Conditional Access Policies can be used to prevent the Device code authentication flow. Device code flow should be permitted only for users that regularly perform duties that explicitly require the use of Device Code to authenticate, such as utilizing Azure with PowerShell.

Rationale​

Attackers use Device code flow in phishing attacks and, if successful, results in the attacker gaining access tokens and refresh tokens which are scoped to "user_impersonation", which can perform any action the user has permission to perform.

Impact​

Microsoft Entra ID P1 or P2 is required.

This policy should be tested using the Report-only mode before implementation. Without a full and careful understanding of the accounts and personnel who require Device code authentication flow, implementing this policy can block authentication for users and devices who rely on Device code flow.
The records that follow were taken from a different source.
Section Fetch.
Variables (get_filter : Z -> nat -> got) (get_metadata : Z -> nat -> meta).

Fixpoint fetch_loop (fuel : nat) (x : Z) (tid : Z) (i : nat) (has_meta : bool) : M sc Z :=
  match fuel with
  | O => fun _ => NoFuel
  | S fuel =>
      match get_filter tid i with
      | GotENOENT => ret 0
      | GotError => ret (-1)
      | GotFilter data =>
          match (if has_meta then get_metadata tid i else MetaEIO) with
          | MetaError => ret (-1)
          | m =>
              let flags := match m with Flags f => f | _ => 0 end in
              update x (fun e => with_chain (mk_sf data flags None :: chain e) (nr_chains e + 1) e) ;;;
              fetch_loop fuel x tid (S i) (match m with Flags _ => true | _ => false end)
          end
      end
  end.
Definition collect_filter (fuel : nat) (x : Z) : M sc Z :=
  e <~ entry x ;; if negb (se_mode e =? SECCOMP_MODE_FILTER) then ret 0 else fetch_loop fuel x (tid_real e) 0 true.
End Fetch.

(** the programs of two chains are compared, [n] of each *)
Fixpoint same_chains (n : nat) (a b : list sfilter) : res bool :=
  match n with
  | O => Done true
  | S n =>
      match a, b with
      | fa :: a, fb :: b =>
          if negb (Z.of_nat (length (sf_data fa)) =? Z.of_nat (length (sf_data fb))) then Done false
          else if negb (bool_decide (sf_data fa = sf_data fb)) then Done false
          else same_chains n a b
      | _, _ => Bug
      end
  end.

(** whether all threads have the chain of the leader *)
Fixpoint compare_loop (leader : Z) (l : list Z) : M sc bool :=
  match l with
  | [] => ret true
  | t :: l =>
      x <~ seccomp_find_entry t ;;
      match x with
      | None => bug
      | Some x =>
          if x =? leader then compare_loop leader l
          else
            e <~ entry x ;; le <~ entry leader ;;
            if negb (se_mode e =? se_mode le) || negb (nr_chains e =? nr_chains le) then ret false
            else
              match same_chains (Z.to_nat (nr_chains le)) (chain le) (chain e) with
              | Done true => compare_loop leader l
              | Done false => ret false
              | Bug => bug
              | NoFuel => fun _ => NoFuel
              end
      end
  end.
Definition set_tsync (f : sfilter) : sfilter := mk_sf (sf_data f) (Z.lor (sf_flags f) SECCOMP_FILTER_FLAG_TSYNC) (sf_prev f).
Fixpoint disable_loop (leader : Z) (l : list Z) : M sc unit :=
  match l with
  | [] => ret tt
  | t :: l =>
      x <~ seccomp_find_entry t ;;
      match x with
      | None => bug
      | Some x => (if x =? leader then ret tt else update x (with_mode SECCOMP_MODE_DISABLED) ;;; seccomp_free_chain x) ;;; disable_loop leader l
      end
  end.
Definition try_use_tsync (leader : Z) (threads : list Z) : M sc unit :=
  le <~ entry leader ;;
  if negb (se_mode le =? SECCOMP_MODE_FILTER) then ret tt
  else
    same <~ compare_loop leader threads ;;
    if negb same then ret tt
    else update leader (fun e => with_chain (map set_tsync (chain e)) (nr_chains e) e) ;;; disable_loop leader threads.

(** a task: the leader, the threads, and whether it is TASK_DEAD *)
Record sc_task := mk_st { st_pid : Z; st_threads : list Z; st_dead : bool }.

Section Collect.
Variables (get_filter : Z -> nat -> got) (get_metadata : Z -> nat -> meta) (fuel : nat).

Fixpoint filter_loop (l : list Z) : M sc Z :=
  match l with
  | [] => ret 0
  | t :: l =>
      x <~ seccomp_find_entry t ;;
      match x with
      | None => ret (-1)
      | Some x => r <~ collect_filter get_filter get_metadata fuel x ;; if negb (r =? 0) then ret (-1) else filter_loop l
      end
  end.
Definition collect_filters (t : sc_task) : M sc Z :=
  if st_dead t then ret 0
  else
    leader <~ seccomp_find_entry (st_pid t) ;;
    match leader with
    | None => ret (-1)
    | Some leader => r <~ filter_loop (st_threads t) ;; if r <? 0 then ret (-1) else try_use_tsync leader (st_threads t) ;;; ret 0
    end.
(** preorder_pstree_traversal over the tasks *)
Fixpoint collect_tasks (l : list sc_task) : M sc Z :=
  match l with [] => ret 0 | t :: l => r <~ collect_filters t ;; if r <? 0 then ret (-1) else collect_tasks l end.
End Collect.

(** ** The image *)
(** [for (node = rb_first(..); node; node = rb_next(node))] with a body that may return from the function *)
Fixpoint node_loop {B} (fuel : nat) (body : Z -> B -> M sc (option B)) (x : Z) (b : B) : M sc (option B) :=
  match fuel with
  | O => fun _ => NoFuel
  | S fuel => if x =? 0 then ret (Some b) else r <~ body x b ;; match r with None => ret None | Some b => y <~ on_tree (rb_next x) ;; node_loop fuel body y b end
  end.
Definition for_each_node {B} (body : Z -> B -> M sc (option B)) (b : B) : M sc (option B) := fun s =>
  (x <~ on_tree rb_first ;; node_loop (turns (tid_tree s)) body x b) s.

Definition count_body (x : Z) (n : Z) : M sc (option Z) := e <~ entry x ;; ret (Some (n + nr_chains e)).

(** the filters of a chain go to the image from the position on: each but the first has the one before as [prev] *)
Fixpoint chain_loop (nr : Z) (first : bool) (c : list sfilter) (pos : Z) (img : list sfilter) : option (Z * list sfilter) :=
  match c with
  | [] => Some (pos, img)
  | f :: c => if nr <=? pos then None else chain_loop nr false c (pos + 1) (img ++ [mk_sf (sf_data f) (sf_flags f) (if first then sf_prev f else Some (pos - 1))])
  end.
Definition write_body (nr : Z) (x : Z) (b : Z * list sfilter) : M sc (option (Z * list sfilter)) :=
  e <~ entry x ;;
  if nr_chains e =? 0 then ret (Some b)
  else
    match chain_loop nr true (chain e) (fst b) (snd b) with
    | None => ret None
    | Some (pos, img) => update x (with_pos (pos - 1)) ;;; ret (Some (pos, img))
    end.
Definition free_body (x : Z) (_ : unit) : M sc (option unit) := seccomp_free_chain x ;;; ret (Some tt).

(** [pb_ok] says whether the image can be written *)
Definition dump_seccomp_filters (pb_ok : bool) : M sc (Z * list sfilter) :=
  n <~ for_each_node count_body 0 ;;
  match n with
  | None => ret (-1, [])
  | Some n =>
      r <~ for_each_node (write_body n) (0, []) ;;
      match r with
      | None => ret (-1, [])
      | Some (_, img) => _ <~ for_each_node free_body tt ;; ret (if pb_ok then (0, img) else (-1, []))
      end
  end.

Definition seccomp_collect_dump_filters (get_filter : Z -> nat -> got) (get_metadata : Z -> nat -> meta) (fuel : nat) (pb_ok : bool) (tasks : list sc_task) : M sc (Z * list sfilter) :=
  r <~ collect_tasks get_filter get_metadata fuel tasks ;;
  if r <? 0 then ret (-1, []) else
  d <~ dump_seccomp_filters pb_ok ;; ret (if fst d =? 0 then d else (-1, [])).

(** ThreadCoreEntry *)
Record thread_core := mk_core { seccomp_mode : option Z; seccomp_filter : option Z }.
Definition seccomp_dump_thread (tid : Z) (core : thread_core) : M sc (Z * thread_core) :=
  x <~ seccomp_find_entry tid ;;
  match x with
  | None => ret (-1, core)
  | Some x =>
      e <~ entry x ;;
      ret (0, if se_mode e =? SECCOMP_MODE_DISABLED then core
              else mk_core (Some (se_mode e)) (if se_mode e =? SECCOMP_MODE_FILTER then Some (img_filter_pos e) else seccomp_filter core))
  end.

(** ** Restore *)
Definition ENOMEM : Z := 12.
(** struct thread_seccomp_filter: the length, the place of the program in the data, and the flags *)
Record thread_filter := mk_tf { tf_len : Z; tf_off : Z; tf_flags : Z }.
(** the part of struct thread_restore_args; [seccomp_filters_data] are the bytes after the filters *)
Record thread_args := mk_args { a_mode : Z; a_n : Z; a_filters : list thread_filter; a_data : list Z }.
Definition no_filters (m : Z) : thread_args := mk_args m 0 [] [].

(** SeccompEntry: nothing when the image is empty *)
Definition filter_at (img : list sfilter) (i : Z) : option sfilter := if (0 <=? i) && (i <? Z.of_nat (length img)) then img !! Z.to_nat i else None.

(** the loop that counts: the size and the number of the filters; an error is the value -1 *)
Fixpoint size_loop (fuel : nat) (img : list sfilter) (sf : sfilter) (size n : Z) : res (option (Z * Z)) :=
  match fuel with
  | O => NoFuel
  | S fuel =>
      match sf_prev sf with
      | None => Done (Some (size, n))
      | Some p =>
          match filter_at img p with
          | None => Done None
          | Some sf => if negb (Z.of_nat (length (sf_data sf)) mod SOCK_FILTER =? 0) then Done None else size_loop fuel img sf (size + Z.of_nat (length (sf_data sf))) (n + 1)
          end
      end
  end.

(** the loop that copies; [prev] that is not there is 0 *)
Fixpoint copy_loop (n : nat) (img : list sfilter) (sf : sfilter) (off : Z) (data : list Z) : res (list thread_filter * list Z) :=
  match n with
  | O => Done ([], data)
  | S n =>
      let f := mk_tf ((Z.of_nat (length (sf_data sf)) / SOCK_FILTER) mod 2 ^ 16) off (sf_flags sf) in
      match img !! Z.to_nat (match sf_prev sf with Some p => p | None => 0 end) with
      | None => Bug
      | Some sf' =>
          match copy_loop n img sf' (off + Z.of_nat (length (sf_data sf))) (data ++ sf_data sf) with
          | Done (fs, data) => Done (f :: fs, data)
          | Bug => Bug
          | NoFuel => NoFuel
          end
      end
  end.

(** one turn of the loop over threads; [mem_ok] says whether rst_mem_alloc gives memory of a size *)
Definition prepare_thread (fuel : nat) (mem_ok : Z -> bool) (img : option (list sfilter)) (core : thread_core) : res (Z * thread_args) :=
  let mode := match seccomp_mode core with Some m => m | None => SECCOMP_MODE_DISABLED end in
  if negb (mode =? SECCOMP_MODE_FILTER) then Done (0, no_filters mode)
  else
    match img with
    | None => Bug
    | Some img =>
        match filter_at img (match seccomp_filter core with Some f => f | None => 0 end) with
        | None => Done (-1, no_filters mode)
        | Some sf =>
            if negb (Z.of_nat (length (sf_data sf)) mod SOCK_FILTER =? 0) then Done (-1, no_filters mode)
            else
              match size_loop fuel img sf (Z.of_nat (length (sf_data sf))) 1 with
              | Done None => Done (-1, no_filters mode)
              | Done (Some (size, n)) =>
                  if negb (mem_ok (size + n * 24)) then Done (- ENOMEM, mk_args mode n [] [])
                  else match copy_loop (Z.to_nat n) img sf 0 [] with Done (fs, data) => Done (0, mk_args mode n fs data) | Bug => Bug | NoFuel => NoFuel end
              | Bug => Bug
              | NoFuel => NoFuel
              end
        end
    end.

Fixpoint seccomp_prepare_threads (fuel : nat) (mem_ok : Z -> bool) (img : option (list sfilter)) (cores : list thread_core) : res (Z * list thread_args) :=
  match cores with
  | [] => Done (0, [])
  | c :: cores =>
      match prepare_thread fuel mem_ok img c with
      | Done (r, a) => if r =? 0 then match seccomp_prepare_threads fuel mem_ok img cores with Done (r, l) => Done (r, a :: l) | e => e end else Done (r, [a])
      | Bug => Bug
      | NoFuel => NoFuel
      end
  end.

(** the addresses are computed again in the restorer *)
Fixpoint reloc_loop (fs : list thread_filter) (off : Z) : list thread_filter :=
  match fs with [] => [] | f :: fs => mk_tf (tf_len f) off (tf_flags f) :: reloc_loop fs (off + tf_len f * SOCK_FILTER) end.
Definition seccomp_rst_reloc (a : thread_args) : thread_args := if a_n a =? 0 then a else mk_args (a_mode a) (a_n a) (reloc_loop (a_filters a) 0) (a_data a).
For users and devices that rely on device code flow authentication, more secure alternatives should be implemented wherever possible.

Audit​

From Azure Portal​

  1. From Azure Home open the Portal menu in the top left and select Microsoft Entra ID.
  2. Scroll down in the menu on the left and select Security.
  3. Select on the left side Conditional Access.
  4. Select Policies.
  5. Select the policy you wish to audit, then:
    • Under Assignments > Users, review the users and groups for the personnel the policy will apply to.
    • Under Assignments > Target resources, review the cloud apps or actions for the systems the policy will apply to.
    • Under Conditions > Authentication Flows, review the configuration to ensure Device code flow is selected.
    • Under Access Controls > Grant - Confirm that Block access is selected.

Default Value​

This policy does not exist by default.

References​

  1. https://learn.microsoft.com/en-us/entra/identity/conditional-access/concept-authentication-flows#device-code-flow
  2. https://learn.microsoft.com/en-us/security/benchmark/azure/mcsb-identity-management#im-7-restrict-resource-access-based-on--conditions
  3. https://docs.microsoft.com/en-us/azure/active-directory/conditional-access/concept-conditional-access-report-only
  4. https://learn.microsoft.com/en-us/entra/identity/conditional-access/how-to-policy-authentication-flows

Additional Information​

These policies should be tested by using the What If tool in the References. Setting these can and will create issues with logging in for users until they use an MFA device linked to their accounts. Further testing can also be done via the insights and reporting resource in References which monitors Azure sign ins.